Carl Craig: Party/After-Party, installation view. © Carl Craig. Courtesy Dia Art Foundation. Photo: Bill Jacobson Studio. 

Carl Craig was born on Detroit’s West Side, two years after “the long, hot summer of 1967,” when the Black community fought back against the brute force of the city’s police department—a rebellion incited by the raid of a benign social gathering, a party—and cemented the white population’s flight to the suburbs. Los Angeles became the new home for Motown Records, started by Berry Gordy Jr. in 1959, who, as critic Taylor Aldridge notes, “mimicked factory processes, aiming to incubate and transform talents into formidable performers . . . to avoid becoming a laborer in a Ford factory himself.” Coming of age in the 1980s, Craig danced at queer, predominately Black clubs like Taza and Club Heaven, and listened to WGPR-FM, where radio personality The Electrifying Mojo spun B sides by Prince alongside Detroit’s own gay disco-DJ Ken Collier, and the sparse, highly stylized compositions of the Düsseldorf outfit Kraftwerk, whose pioneering electronica simulated the slow-burn of land travel and our stiff rendezvous with novel devices—the computer, the pocket calculator.

Craig began making music with a four track, a Mirage sampler, and a synthesizer in 1989 under pseudonyms such as Psyche, 69, and Paperclip People—each new moniker a chance to retool techno’s insistent 4/4 with alien noises, soul samples, and sweeping operatic string sections. “Carl wasn’t the first to realize there was no longer a foundation to dance,” remembers British-Ghanaian writer and filmmaker Kodwo Eshun. “He was just one of the first to give into the flux, to grow wings for the new ages to come.” In 1991, Craig founded the independent label Planet E, scouting and promoting musicians like himself, who were interested in the sound-altering properties of production. “Instead of the key being a note,” elaborates Craig, “the key should be a parameter.”

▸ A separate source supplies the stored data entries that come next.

(* ===== verification/Profiles.v ===== *)
(** Semantic profiles ([model/semantic_profiles.py]): which profiles apply to a node, and what
    they say about its role, the confidence of its mapping and the references that lead to it.

    A set of tokens is a list, used only through membership. *)

From S2P Require Export NodeIds.

Module Profiles.

(** [ReferenceClass] of [model/mapper.py]; the profiles use its first three members. *)
Inductive ReferenceClass := hierarchy | composition | graph | type_meta | ignore.

#[export] Instance ReferenceClass_eq_dec : EqDecision ReferenceClass.
Proof. solve_decision. Defined.

Record ProfileOverride := {
  type_name : string;
  semantic_role : option SemanticRole;
  force_hierarchy : bool;
  force_composition : bool;
  confidence : option MappingConfidence;
}.

(** [__post_init__] raises unless this holds. *)
Definition override_ok (o : ProfileOverride) : bool := negb (force_hierarchy o && force_composition o).

Record SemanticProfile := {
  profile_id : string;
  priority : Z;
  namespace_uri_fragment : string;
  known_types : list string;
  hierarchy_references : list string;
  composition_references : list string;
  graph_references : list string;
  overrides : list ProfileOverride;
}.

(** [s.rsplit(c, 1)[-1]] is the whole string when [c] is absent, so the guard [c in s] adds nothing. *)
Definition normalize_token (value : option string) : string :=
  match value with
  | None => ε
  | Some s =>
      let lowered := chars (lower (strip s)) in
      of_chars (List.filter is_alnum
        (after_last ";"%char (after_last "/"%char (after_last ":"%char lowered))))
  end.

Abbreviation token s := (normalize_token (Some s)).

Definition mem (t : string) (l : list string) : bool := existsb (fun x => bool_decide (x = t)) l.

(** [bool(a & b)]. *)
Definition meets (a b : list string) : bool := existsb (fun t => mem t b) a.

Definition matches_type (p : SemanticProfile) (t : OpcUaTypeDefinitionInfo) : bool :=
  let fragment := namespace_uri_fragment p in
  let known_type_tokens := map (fun s => token s) (known_types p) in
  if (truthy fragment &&
      (negb (truthy_opt (ti_namespace_uri t)) ||
       negb (str_in (lower fragment) (lower (default ε (ti_namespace_uri t))))))%bool then false
  else negb (match known_type_tokens with [] => false | _ => true end && negb (mem (token (ti_browse_name t)) known_type_tokens)).

Definition matches_node (p : SemanticProfile) (type_definition_hierarchy : list OpcUaTypeDefinitionInfo) : bool :=
  if (negb (truthy (namespace_uri_fragment p)) && match known_types p with [] => true | _ => false end)%bool then true
  else existsb (matches_type p) type_definition_hierarchy.

Definition GENERIC_PROFILE : SemanticProfile :=
  {| profile_id := "generic"; priority := 10; namespace_uri_fragment := ε; known_types := [];
     hierarchy_references := ["Organizes"; "HasChild"; "HierarchicalReferences"];
     composition_references := ["HasComponent"; "HasOrderedComponent"; "HasProperty"; "PropertyOf"];
     graph_references := ["NonHierarchicalReferences"; "GeneratesEvent"; "HasEventSource"];
     overrides := [] |}.

Definition MACHINERY_PROFILE : SemanticProfile :=
  {| profile_id := "machinery"; priority := 100;
     namespace_uri_fragment := "http://opcfoundation.org/UA/Machinery";
     known_types := ["FunctionalGroupType"; "DataItemType"];
     hierarchy_references := ["Organizes"];
     composition_references := ["HasProperty"; "DataItemType"];
     graph_references := ["FlowsTo"];
     overrides :=
       [{| type_name := "FunctionalGroupType"; semantic_role := Some role_group; force_hierarchy := true;
           force_composition := false; confidence := Some conf_high |};
        {| type_name := "DataItemType"; semantic_role := Some role_datapoint; force_hierarchy := false;
           force_composition := true; confidence := Some conf_high |}] |}.

Definition load_default_profiles : list SemanticProfile := [MACHINERY_PROFILE; GENERIC_PROFILE].

Definition resolve_namespace_uri (node_id : string) (namespace_uri_by_index : dict Z string) : option string :=
  match dict_items namespace_uri_by_index with
  | [] => None
  | _ =>
      let prefix := (partition_at NodeIds.semicolon (chars node_id)).1.1 in
      if starts_with (chars "ns=") prefix then
        index ← py_int 10 (of_chars (drop 3 prefix)); namespace_uri_by_index !! index
      else if existsb (fun p => starts_with (chars p) prefix) ["i="; "s="; "g="; "b="] then namespace_uri_by_index !! 0
      else None
  end.

(** [sort(key=priority, reverse=True)] is stable. *)
Definition priority_geb (p q : SemanticProfile) : bool := priority q <=? priority p.

Definition active_profiles_for_node (type_definition_hierarchy : list OpcUaTypeDefinitionInfo)
    (available_profiles : option (list SemanticProfile)) : list SemanticProfile :=
  let profiles := match available_profiles with
                  | None | Some [] => load_default_profiles
                  | Some l => l
                  end in
  py_sorted priority_geb (List.filter (fun p => matches_node p type_definition_hierarchy) profiles).

(** A [ResolvedProfileSet] is an object without [__len__]: an empty one is still true. *)
Definition profiles_or_default (active : option (list SemanticProfile)) : list SemanticProfile :=
  default load_default_profiles active.

Definition node_tokens (node : OpcUaNodeInfo) : list string :=
  [normalize_token (ni_type_definition_id node); token (ni_browse_name node); token (ni_node_id node)].

Definition type_tokens (types : list OpcUaTypeDefinitionInfo) : list string :=
  map (fun t => token (ti_browse_name t)) types.

Definition resolve_semantic_role (node : OpcUaNodeInfo) (active : option (list SemanticProfile))
    (relationship_class : option ReferenceClass) (types : list OpcUaTypeDefinitionInfo) : SemanticRole :=
  let tokens := node_tokens node ++ type_tokens types in
  let candidates := List.concat (map overrides (profiles_or_default active)) in
  let given := omap (fun o => if mem (token (type_name o)) tokens then semantic_role o else None) candidates in
  match given with
  | role :: _ => role
  | [] =>
      if ni_event_notifier node then role_group
      else if bool_decide (ni_node_class node = "Variable") then role_datapoint
      else if bool_decide (ni_node_class node = "Method") then role_component
      else if bool_decide (relationship_class = Some composition) then role_property
      else role_asset
  end.

Definition resolve_mapping_confidence (node : OpcUaNodeInfo) (active : option (list SemanticProfile))
    (relationship_class : option ReferenceClass) (has_profile_override : bool) : MappingConfidence :=
  if has_profile_override then conf_high
  else if match active with Some l => negb (bool_decide (map profile_id l = ["generic"])) | None => false end then conf_high
  else if bool_decide (ni_node_class node = "Variable") then conf_medium
  else if bool_decide (relationship_class = Some graph) then conf_high
  else conf_medium.

Definition has_profile_override_for_node (node : OpcUaNodeInfo) (active : option (list SemanticProfile))
    (types : list OpcUaTypeDefinitionInfo) : bool :=
  let tokens := node_tokens node ++ type_tokens types in
  existsb (fun p => existsb (fun o => mem (token (type_name o)) tokens) (overrides p)) (profiles_or_default active).

Definition forced_class (o : ProfileOverride) : option ReferenceClass :=
  if force_hierarchy o then Some hierarchy else if force_composition o then Some composition else None.

Fixpoint first_some {A B} (f : A -> option B) (l : list A) : option B :=
  match l with
  | [] => None
  | x :: l' => match f x with Some y => Some y | None => first_some f l' end
  end.

Definition forced_relationship_class_for_node (node : OpcUaNodeInfo) (active : option (list SemanticProfile))
    (types : list OpcUaTypeDefinitionInfo) : option ReferenceClass :=
  let type_names := type_tokens types ++ node_tokens node in
  first_some (fun p =>
    first_some (fun n =>
      first_some (fun o => if bool_decide (token (type_name o) = n) then forced_class o else None) (overrides p))
      type_names)
    (profiles_or_default active).

(** Later profiles, and in one profile the later kinds, overwrite the earlier ones. *)
Definition reference_classification_overrides (active : option (list SemanticProfile)) : dict string ReferenceClass :=
  dict_of_list (List.concat (map (fun p =>
    map (fun s => (token s, hierarchy)) (hierarchy_references p) ++
    map (fun s => (token s, composition)) (composition_references p) ++
    map (fun s => (token s, graph)) (graph_references p)) (profiles_or_default active))).

Example token_examples :
  token " http://x.org/UA/;i=35 " = "i35" /\ token "2:Has_Component" = "hascomponent" /\
  map profile_id (active_profiles_for_node
    [{| ti_node_id := "i=58"; ti_browse_name := "1:DataItemType"; ti_namespace_uri := Some "http://opcfoundation.org/UA/MACHINERY/" |}] None)
  = ["machinery"; "generic"].
Proof. vm_compute. split_and!; reflexivity. Qed.

(** ** Lemmas: membership *)

Lemma mem_spec t l : mem t l = true <-> t ∈ l.
Proof.
  unfold mem. rewrite List.existsb_exists. split.
  - intros (x & Hx & E). apply bool_decide_eq_true_1 in E as ->. by apply list_elem_of_In.
  - intros Ht. exists t. split; [by apply list_elem_of_In|by apply bool_decide_true].
Qed.

Lemma mem_false t l : mem t l = false <-> t ∉ l.
Proof. by rewrite <-not_true_iff_false, mem_spec. Qed.

Lemma mem_cons t x l : mem t (x :: l) = (bool_decide (x = t) || mem t l)%bool.
Proof. done. Qed.

Lemma priority_geb_total p q : priority_geb p q = true \/ priority_geb q p = true.
Proof. unfold priority_geb. rewrite !Z.leb_le. lia. Qed.

Lemma priority_geb_trans p q r : priority_geb p q = true -> priority_geb q r = true -> priority_geb p r = true.
Proof. unfold priority_geb. rewrite !Z.leb_le. lia. Qed.

Definition same_priority (z : Z) (p : SemanticProfile) : bool := priority p =? z.

Lemma sorted_same_priority z l :
  List.filter (same_priority z) (py_sorted priority_geb l) = List.filter (same_priority z) l.
Proof.
  set (k := {| profile_id := ε; priority := z; namespace_uri_fragment := ε; known_types := [];
     hierarchy_references := []; composition_references := []; graph_references := []; overrides := [] |}).
  assert (forall l, List.filter (same_priority z) l = List.filter (fun p => priority_geb k p && priority_geb p k)%bool l) as Hf.
  { intros l'. apply List.filter_ext. intros p. unfold same_priority, priority_geb. simpl.
    destruct (Z.eqb_spec (priority p) z), (Z.leb_spec (priority p) z), (Z.leb_spec z (priority p)); simpl; (done || lia). }
  rewrite !Hf. apply py_sorted_stable, priority_geb_trans.
Qed.

(** The active profiles of a node are the available profiles (the built-in ones when none are
    given) that match its type hierarchy, each as often as it is available, from the highest
    priority to the lowest, those of one priority in the order in which they are available. *)
Theorem active_profiles_exact types available :
  let profiles := match available with None | Some [] => load_default_profiles | Some l => l end in
  let active := active_profiles_for_node types available in
  active ≡ₚ List.filter (fun p => matches_node p types) profiles /\
  StronglySorted (fun p q => priority q <= priority p) active /\
  (forall z, List.filter (same_priority z) active =
             List.filter (same_priority z) (List.filter (fun p => matches_node p types) profiles)) /\
  (available = None -> GENERIC_PROFILE ∈ active).
Proof.
  cbv zeta. unfold active_profiles_for_node.
  set (l := match available with None | Some [] => load_default_profiles | Some l => l end). split_and!.
  - apply py_sorted_perm.
  - pose proof (py_sorted_sorted priority_geb priority_geb_total priority_geb_trans
      (List.filter (fun p => matches_node p types) l)) as Hs.
    induction Hs as [|p q Hs IH Hf]; constructor; [done|]. eapply Forall_impl; [exact Hf|].
    intros r. unfold priority_geb. by rewrite Z.leb_le.
  - intros z. apply sorted_same_priority.
  - intros ->. apply elem_of_py_sorted, list_elem_of_In, List.filter_In. split; [|done]. simpl. auto.
Qed.

Lemma active_profiles_exact_witness :
  GENERIC_PROFILE ∈ active_profiles_for_node [] None.
Proof. pose proof (active_profiles_exact [] None) as (_ & _ & _ & H). exact (H eq_refl). Defined.
End Profiles.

Carl Craig: Party/After-Party, installation view. © Carl Craig. Courtesy Dia Art Foundation. Photo: Bill Jacobson Studio. 

High-pitched curlicues of synth and pockets of reverb bounce off the parameters set for Craig by Dia’s stripped basement walls, curtained with opaque fabric baffles at its two points of entry. Quadrophonic speakers hang from the ceiling around the center of the exhibition space, where a roughly square foot of spotlight illuminates two fat strips of white tape that form an X on the factory floor. The absent host solicits his visitors to stand within, or to walk through, his microclimate of synthetized music. Over the course of thirty minutes, Craig’s suite of music plays out as an emotional diptych: the first half resembles his early work, a lush, analog-hewn jazz-inflected track, with melodies trickling along a firm pulse; the second is down-tempo, almost all pauses, teasing a bass that does not drop. If you remain still, individual notes sound static, buoyed like planets in space. If you choose to move, discrete notes atomize and recombine into thrumming chords of sound.

Carl Craig: Party/After-Party, installation view. © Carl Craig. Courtesy Dia Art Foundation. Photo: Bill Jacobson Studio. 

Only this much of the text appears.